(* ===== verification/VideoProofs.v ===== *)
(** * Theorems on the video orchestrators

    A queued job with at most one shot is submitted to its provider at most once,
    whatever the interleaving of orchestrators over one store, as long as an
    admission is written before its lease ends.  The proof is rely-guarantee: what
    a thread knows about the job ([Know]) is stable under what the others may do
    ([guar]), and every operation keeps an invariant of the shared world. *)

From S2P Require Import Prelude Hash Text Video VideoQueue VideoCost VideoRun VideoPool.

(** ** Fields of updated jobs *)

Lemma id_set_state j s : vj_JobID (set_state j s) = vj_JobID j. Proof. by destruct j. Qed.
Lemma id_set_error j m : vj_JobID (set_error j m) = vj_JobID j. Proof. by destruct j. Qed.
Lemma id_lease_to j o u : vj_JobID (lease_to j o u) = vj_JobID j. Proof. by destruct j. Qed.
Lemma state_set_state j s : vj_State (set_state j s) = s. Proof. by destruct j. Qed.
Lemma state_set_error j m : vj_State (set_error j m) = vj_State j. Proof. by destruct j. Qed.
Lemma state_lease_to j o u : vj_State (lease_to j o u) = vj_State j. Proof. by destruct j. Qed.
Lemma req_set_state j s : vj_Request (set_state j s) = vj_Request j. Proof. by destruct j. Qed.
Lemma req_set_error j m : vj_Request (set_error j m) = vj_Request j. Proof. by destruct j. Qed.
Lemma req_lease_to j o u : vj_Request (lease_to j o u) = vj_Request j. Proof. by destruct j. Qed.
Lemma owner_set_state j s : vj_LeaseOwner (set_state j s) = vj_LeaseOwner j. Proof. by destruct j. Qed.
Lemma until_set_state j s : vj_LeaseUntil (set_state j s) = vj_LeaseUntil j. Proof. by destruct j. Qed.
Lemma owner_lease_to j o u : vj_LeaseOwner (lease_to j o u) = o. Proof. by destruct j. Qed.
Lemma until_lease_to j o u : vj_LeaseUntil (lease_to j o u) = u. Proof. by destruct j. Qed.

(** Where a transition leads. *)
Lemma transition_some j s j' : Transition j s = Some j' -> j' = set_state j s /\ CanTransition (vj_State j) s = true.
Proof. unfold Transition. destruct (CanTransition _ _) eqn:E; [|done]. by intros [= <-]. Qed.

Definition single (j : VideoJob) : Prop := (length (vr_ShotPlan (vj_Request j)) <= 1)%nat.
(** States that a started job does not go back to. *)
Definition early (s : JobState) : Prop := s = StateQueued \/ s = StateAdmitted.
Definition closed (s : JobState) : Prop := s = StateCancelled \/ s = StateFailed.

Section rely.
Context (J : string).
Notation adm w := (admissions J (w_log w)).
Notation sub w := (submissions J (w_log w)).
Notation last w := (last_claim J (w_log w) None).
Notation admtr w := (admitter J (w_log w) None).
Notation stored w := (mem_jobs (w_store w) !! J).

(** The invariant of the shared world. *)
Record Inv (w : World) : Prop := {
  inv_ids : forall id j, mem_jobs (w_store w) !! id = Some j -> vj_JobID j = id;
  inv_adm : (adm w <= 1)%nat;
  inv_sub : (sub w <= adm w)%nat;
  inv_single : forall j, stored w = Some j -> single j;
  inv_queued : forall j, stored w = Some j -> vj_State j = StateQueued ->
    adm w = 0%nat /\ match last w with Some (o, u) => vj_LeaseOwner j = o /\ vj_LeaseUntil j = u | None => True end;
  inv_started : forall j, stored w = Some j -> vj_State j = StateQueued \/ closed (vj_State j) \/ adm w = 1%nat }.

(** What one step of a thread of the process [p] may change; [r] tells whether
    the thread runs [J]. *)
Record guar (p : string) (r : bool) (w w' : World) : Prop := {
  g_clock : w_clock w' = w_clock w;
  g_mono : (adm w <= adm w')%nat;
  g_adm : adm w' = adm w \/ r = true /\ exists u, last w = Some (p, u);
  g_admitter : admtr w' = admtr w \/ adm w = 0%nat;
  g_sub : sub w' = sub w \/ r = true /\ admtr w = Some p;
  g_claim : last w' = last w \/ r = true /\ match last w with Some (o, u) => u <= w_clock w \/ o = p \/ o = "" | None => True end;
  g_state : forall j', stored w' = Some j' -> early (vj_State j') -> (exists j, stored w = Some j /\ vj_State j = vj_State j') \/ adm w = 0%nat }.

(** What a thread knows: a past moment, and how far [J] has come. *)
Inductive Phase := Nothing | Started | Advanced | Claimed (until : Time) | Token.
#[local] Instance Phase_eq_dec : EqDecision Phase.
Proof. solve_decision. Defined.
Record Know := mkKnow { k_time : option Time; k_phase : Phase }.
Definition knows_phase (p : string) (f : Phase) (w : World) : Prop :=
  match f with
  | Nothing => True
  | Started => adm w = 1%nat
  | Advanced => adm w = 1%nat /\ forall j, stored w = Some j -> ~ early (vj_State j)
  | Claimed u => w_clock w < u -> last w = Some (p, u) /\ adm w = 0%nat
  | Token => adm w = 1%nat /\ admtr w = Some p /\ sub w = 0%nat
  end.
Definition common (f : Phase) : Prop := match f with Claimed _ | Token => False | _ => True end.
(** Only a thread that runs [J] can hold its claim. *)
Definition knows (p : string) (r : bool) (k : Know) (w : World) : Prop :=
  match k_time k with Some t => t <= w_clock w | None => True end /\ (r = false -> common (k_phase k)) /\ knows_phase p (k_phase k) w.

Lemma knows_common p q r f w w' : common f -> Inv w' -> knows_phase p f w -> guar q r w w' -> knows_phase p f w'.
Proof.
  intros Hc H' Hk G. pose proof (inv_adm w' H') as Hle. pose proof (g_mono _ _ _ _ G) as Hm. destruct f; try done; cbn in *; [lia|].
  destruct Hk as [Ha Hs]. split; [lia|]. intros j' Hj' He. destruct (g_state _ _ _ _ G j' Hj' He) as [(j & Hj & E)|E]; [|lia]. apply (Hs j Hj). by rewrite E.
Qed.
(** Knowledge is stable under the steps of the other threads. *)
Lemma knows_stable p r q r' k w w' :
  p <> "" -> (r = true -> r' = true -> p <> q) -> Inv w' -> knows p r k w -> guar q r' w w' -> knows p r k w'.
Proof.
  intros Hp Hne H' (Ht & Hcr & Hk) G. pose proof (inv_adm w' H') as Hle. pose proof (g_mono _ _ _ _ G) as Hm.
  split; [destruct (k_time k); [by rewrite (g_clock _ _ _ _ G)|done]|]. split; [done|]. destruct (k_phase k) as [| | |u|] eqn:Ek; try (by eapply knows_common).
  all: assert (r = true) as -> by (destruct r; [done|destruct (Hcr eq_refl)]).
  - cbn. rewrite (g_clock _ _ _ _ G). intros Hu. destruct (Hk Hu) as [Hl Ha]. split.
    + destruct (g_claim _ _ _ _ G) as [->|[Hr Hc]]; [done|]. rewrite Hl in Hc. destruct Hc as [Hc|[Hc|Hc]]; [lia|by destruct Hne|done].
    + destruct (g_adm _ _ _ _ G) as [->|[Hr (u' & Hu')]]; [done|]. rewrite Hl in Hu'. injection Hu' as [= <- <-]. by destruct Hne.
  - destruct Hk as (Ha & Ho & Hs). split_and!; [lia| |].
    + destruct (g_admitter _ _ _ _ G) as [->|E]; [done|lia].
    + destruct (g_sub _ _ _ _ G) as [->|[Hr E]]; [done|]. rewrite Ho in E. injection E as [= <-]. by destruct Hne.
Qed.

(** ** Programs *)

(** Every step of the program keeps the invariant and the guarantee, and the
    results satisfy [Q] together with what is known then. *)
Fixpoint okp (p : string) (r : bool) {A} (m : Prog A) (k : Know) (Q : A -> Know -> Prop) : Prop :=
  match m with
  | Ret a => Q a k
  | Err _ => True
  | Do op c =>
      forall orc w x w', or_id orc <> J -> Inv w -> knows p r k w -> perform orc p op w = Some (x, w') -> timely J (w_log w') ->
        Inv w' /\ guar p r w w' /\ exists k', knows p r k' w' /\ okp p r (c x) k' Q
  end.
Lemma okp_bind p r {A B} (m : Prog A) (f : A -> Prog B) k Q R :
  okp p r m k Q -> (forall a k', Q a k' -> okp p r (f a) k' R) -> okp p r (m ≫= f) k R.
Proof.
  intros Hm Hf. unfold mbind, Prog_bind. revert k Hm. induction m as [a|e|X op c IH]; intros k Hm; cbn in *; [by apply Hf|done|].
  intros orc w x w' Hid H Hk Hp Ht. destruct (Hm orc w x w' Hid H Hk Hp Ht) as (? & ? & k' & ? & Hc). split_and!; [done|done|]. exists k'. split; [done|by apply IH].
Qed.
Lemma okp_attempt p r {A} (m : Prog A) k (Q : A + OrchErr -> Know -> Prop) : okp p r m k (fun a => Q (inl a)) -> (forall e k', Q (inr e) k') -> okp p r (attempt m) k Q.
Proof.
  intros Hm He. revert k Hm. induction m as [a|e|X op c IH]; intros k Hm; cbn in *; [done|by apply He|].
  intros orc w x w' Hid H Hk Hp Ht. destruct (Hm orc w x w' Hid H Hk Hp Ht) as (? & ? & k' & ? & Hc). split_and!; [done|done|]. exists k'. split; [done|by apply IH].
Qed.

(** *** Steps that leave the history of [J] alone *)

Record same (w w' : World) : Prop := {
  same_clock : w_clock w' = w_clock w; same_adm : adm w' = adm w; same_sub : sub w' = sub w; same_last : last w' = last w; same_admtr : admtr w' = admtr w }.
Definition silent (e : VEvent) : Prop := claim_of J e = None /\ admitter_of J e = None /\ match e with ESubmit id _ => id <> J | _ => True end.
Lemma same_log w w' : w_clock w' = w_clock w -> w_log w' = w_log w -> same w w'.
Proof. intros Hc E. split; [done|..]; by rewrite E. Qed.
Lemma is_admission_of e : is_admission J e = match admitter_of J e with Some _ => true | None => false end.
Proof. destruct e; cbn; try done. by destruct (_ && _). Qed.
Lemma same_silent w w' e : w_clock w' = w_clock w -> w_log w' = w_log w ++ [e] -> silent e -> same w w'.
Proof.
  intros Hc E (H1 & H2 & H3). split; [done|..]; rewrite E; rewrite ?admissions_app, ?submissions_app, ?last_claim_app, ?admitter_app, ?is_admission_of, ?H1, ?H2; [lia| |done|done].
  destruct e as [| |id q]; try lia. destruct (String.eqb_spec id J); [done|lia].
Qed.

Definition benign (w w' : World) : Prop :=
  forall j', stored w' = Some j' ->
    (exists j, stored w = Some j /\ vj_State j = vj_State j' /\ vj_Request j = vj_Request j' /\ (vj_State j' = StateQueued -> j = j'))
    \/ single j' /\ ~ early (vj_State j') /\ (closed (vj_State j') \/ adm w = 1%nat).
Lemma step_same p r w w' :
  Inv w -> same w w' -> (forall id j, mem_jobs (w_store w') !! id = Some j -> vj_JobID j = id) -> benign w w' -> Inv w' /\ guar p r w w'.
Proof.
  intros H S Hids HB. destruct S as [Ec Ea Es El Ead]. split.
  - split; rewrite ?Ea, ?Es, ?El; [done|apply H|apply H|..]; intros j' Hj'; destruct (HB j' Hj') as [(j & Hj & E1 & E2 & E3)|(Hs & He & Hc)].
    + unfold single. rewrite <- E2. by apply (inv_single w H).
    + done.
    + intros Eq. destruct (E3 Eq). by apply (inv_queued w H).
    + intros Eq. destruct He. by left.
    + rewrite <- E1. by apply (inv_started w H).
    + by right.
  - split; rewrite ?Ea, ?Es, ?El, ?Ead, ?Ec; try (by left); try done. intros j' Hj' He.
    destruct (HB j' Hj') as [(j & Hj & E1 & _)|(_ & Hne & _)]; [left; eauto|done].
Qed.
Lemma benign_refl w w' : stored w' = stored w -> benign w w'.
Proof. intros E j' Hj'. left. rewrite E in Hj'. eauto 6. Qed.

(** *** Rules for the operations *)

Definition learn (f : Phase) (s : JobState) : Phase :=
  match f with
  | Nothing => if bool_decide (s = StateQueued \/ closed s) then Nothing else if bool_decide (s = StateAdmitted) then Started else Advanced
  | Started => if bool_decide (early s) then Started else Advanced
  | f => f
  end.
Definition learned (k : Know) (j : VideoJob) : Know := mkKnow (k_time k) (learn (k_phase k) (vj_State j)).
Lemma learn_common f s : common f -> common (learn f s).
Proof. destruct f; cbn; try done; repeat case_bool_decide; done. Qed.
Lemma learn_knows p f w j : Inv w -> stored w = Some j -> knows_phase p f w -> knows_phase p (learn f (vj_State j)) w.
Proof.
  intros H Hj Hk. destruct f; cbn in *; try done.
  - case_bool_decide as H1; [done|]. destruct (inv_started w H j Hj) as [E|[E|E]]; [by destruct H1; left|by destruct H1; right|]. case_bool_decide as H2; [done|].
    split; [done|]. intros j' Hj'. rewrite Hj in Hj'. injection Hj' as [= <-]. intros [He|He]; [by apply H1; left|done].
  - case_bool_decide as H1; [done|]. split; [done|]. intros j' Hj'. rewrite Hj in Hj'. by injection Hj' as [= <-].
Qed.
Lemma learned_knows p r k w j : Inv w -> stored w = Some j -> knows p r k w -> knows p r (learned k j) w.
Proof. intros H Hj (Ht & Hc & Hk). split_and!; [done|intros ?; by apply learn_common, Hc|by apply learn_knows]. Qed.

#### [DIRECTIONS FOR THIS TASK]
Print again the lines of the entries above that fall between the line holding "okp p r m k Q" and the line holding "StateQueued -> j = j'))", inclusive, exactly as they stand.

#### [RESPONSE]
  okp p r m k Q -> (forall a k', Q a k' -> okp p r (f a) k' R) -> okp p r (m ≫= f) k R.
Proof.
  intros Hm Hf. unfold mbind, Prog_bind. revert k Hm. induction m as [a|e|X op c IH]; intros k Hm; cbn in *; [by apply Hf|done|].
  intros orc w x w' Hid H Hk Hp Ht. destruct (Hm orc w x w' Hid H Hk Hp Ht) as (? & ? & k' & ? & Hc). split_and!; [done|done|]. exists k'. split; [done|by apply IH].
Qed.
Lemma okp_attempt p r {A} (m : Prog A) k (Q : A + OrchErr -> Know -> Prop) : okp p r m k (fun a => Q (inl a)) -> (forall e k', Q (inr e) k') -> okp p r (attempt m) k Q.
Proof.
  intros Hm He. revert k Hm. induction m as [a|e|X op c IH]; intros k Hm; cbn in *; [done|by apply He|].
  intros orc w x w' Hid H Hk Hp Ht. destruct (Hm orc w x w' Hid H Hk Hp Ht) as (? & ? & k' & ? & Hc). split_and!; [done|done|]. exists k'. split; [done|by apply IH].
Qed.

(** *** Steps that leave the history of [J] alone *)

Record same (w w' : World) : Prop := {
  same_clock : w_clock w' = w_clock w; same_adm : adm w' = adm w; same_sub : sub w' = sub w; same_last : last w' = last w; same_admtr : admtr w' = admtr w }.
Definition silent (e : VEvent) : Prop := claim_of J e = None /\ admitter_of J e = None /\ match e with ESubmit id _ => id <> J | _ => True end.
Lemma same_log w w' : w_clock w' = w_clock w -> w_log w' = w_log w -> same w w'.
Proof. intros Hc E. split; [done|..]; by rewrite E. Qed.
Lemma is_admission_of e : is_admission J e = match admitter_of J e with Some _ => true | None => false end.
Proof. destruct e; cbn; try done. by destruct (_ && _). Qed.
Lemma same_silent w w' e : w_clock w' = w_clock w -> w_log w' = w_log w ++ [e] -> silent e -> same w w'.
Proof.
  intros Hc E (H1 & H2 & H3). split; [done|..]; rewrite E; rewrite ?admissions_app, ?submissions_app, ?last_claim_app, ?admitter_app, ?is_admission_of, ?H1, ?H2; [lia| |done|done].
  destruct e as [| |id q]; try lia. destruct (String.eqb_spec id J); [done|lia].
Qed.

Definition benign (w w' : World) : Prop :=
  forall j', stored w' = Some j' ->
    (exists j, stored w = Some j /\ vj_State j = vj_State j' /\ vj_Request j = vj_Request j' /\ (vj_State j' = StateQueued -> j = j'))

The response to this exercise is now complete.